# The Adventures of Ichabod and Mr. Toad/Fun and Fancy Free Double Feature - Blu-ray Review



## Mike Edwards (Mar 10, 2011)

[img]http://www.hometheatershack.com/gallery/file.php?n=24729[/img] 
*Title: The Adventures of Ichabod and Mr. Toad/Fun and Fancy Free Double Feature* 

*Movie:* :4stars:
*Video:* :3.5stars:
*Audio:* :4stars: 
*Extras:* :2.5stars: 

*HTS Overall Score:*74


*WARNING: THE SCORES ABOVE ARE A COMBINED SCORE FROM BOTH FILMS, THE INDIVIDUAL SCORES ARE CONTAINED BELOW IN THE INDIVIDUAL SECTIONS OF THE REVIEW*

[img]http://www.hometheatershack.com/gallery/file.php?n=24737[/img]*Summary*
Back again with the 7th and final Disney title for the month of August. I’d have to say that this has been the most exciting and feature rich Disney release in quite some time as we get 2 brand new releases along with 5, count it, 5 different catalog releases. To round out this batch of 5 releases we have a pair of films (or shall I say trio with the inclusion of “The Reluctant Dragon” in the special features) that stretch back much further than the others reviewed so far. Now we’re back to the 40’s with “The Adventures of Ichabod and Mr. Toad” and a trip down memory lane in the form of “Fun and Fancy Free”. Both films are actually a pair or 30ish minute shorts, chronically Toad from “Wind in the Willows” and an adaption of “Sleepy Hollow” in the first set and “Fun and Fancy Free” is a tale of “Bongo”, a traveling circus bear and “Mickey and the Beanstalk”. Disney has decided to release two different versions of “The Adventures of Ichabod and Mr. Toad”, where we have a single release on one hand, and this special double feature which adds in “Fun and Fancy Free” as well as including the entire animated film “The Reluctant Dragon” in the special features, easily winning the contest as being the best value in my humble opinion.

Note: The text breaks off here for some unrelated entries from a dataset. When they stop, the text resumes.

Lemma pop_repr r v l : rb_repr r (v :: l) →
  ∃ r', ringbuf_pop r = Ok (0, Some v, r') ∧ rb_repr r' l ∧ rb_max r' = rb_max r.
Proof.
  intros H. pose proof (repr_empty r _ H) as He. pose proof (repr_size r _ H) as Hs.
  rewrite bool_decide_eq_false_2 in He by done.
  destruct H as [Hwf Hc]. pose proof Hwf as [Hm Hh Ht Hful].
  apply contents_Forall2 in Hc as [_ Hc].
  unfold ringbuf_pop, get_buffer. rewrite He. cbn [negb].
  rewrite bool_decide_eq_true_2 by lia.
  specialize (Hc 0%nat v eq_refl) as Hv. unfold slot in Hv.
  rewrite Z.add_0_r, Z.mod_small in Hv by lia. cbn. rewrite Hv. cbn.
  eexists; split; [done|]. unfold retreat_pointer.
  rewrite wrap_small by (unfold urange; lia).
  assert (Hwf' : rb_wf (mk_ringbuf (rb_buffer r) (rb_head r)
    ((rb_tail r + 1) mod rb_max r) (rb_max r) false)) by (split; cbn; [done|done|zlia|done]).
  split; [|done]. split; [done|]. apply contents_Forall2. split.
  - rewrite size_eq in Hs by done. rewrite size_eq by done. cbn in *.
    rewrite mod_near in Hs by lia. rewrite mod_succ, mod_near by (repeat case_decide; lia).
    destruct (rb_full r); [rewrite Hful by done|]; repeat case_decide; lia.
  - intros i x Hi. unfold slot; cbn. specialize (Hc (S i) x Hi). unfold slot in Hc.
    rewrite Zplus_mod_idemp_l.
    by replace (rb_tail r + 1 + Z.of_nat i) with (rb_tail r + Z.of_nat (S i)) by lia.
Qed.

*The Adventures of Ichabod and Mr. Toad * :4stars:
The better of the first pair falls on the shoulders of Mr. Toad (Eric Blore) as the madcap adventurer from “Wind in the Willows” is off to another MISadventure. Toad is a bit of an odd chap, a rich socialite who loves to go off on one adventure after another, but ends up destroying everything around him. This time he’s got himself a bit too deep in debt from destroying the countryside in his manias, and has to have his only true friends come and bail him out. Angus McBadger (Campbell Grant) is trying to keep Toad Hall above water financially and is being swamped by the depts. Owed, entreating two of Toad’s other friends, Mole (Colin Campbell) and Rat (Claud Allister) McBadger begs the pair to get ahold of Toad and stop him from wreaking havoc. 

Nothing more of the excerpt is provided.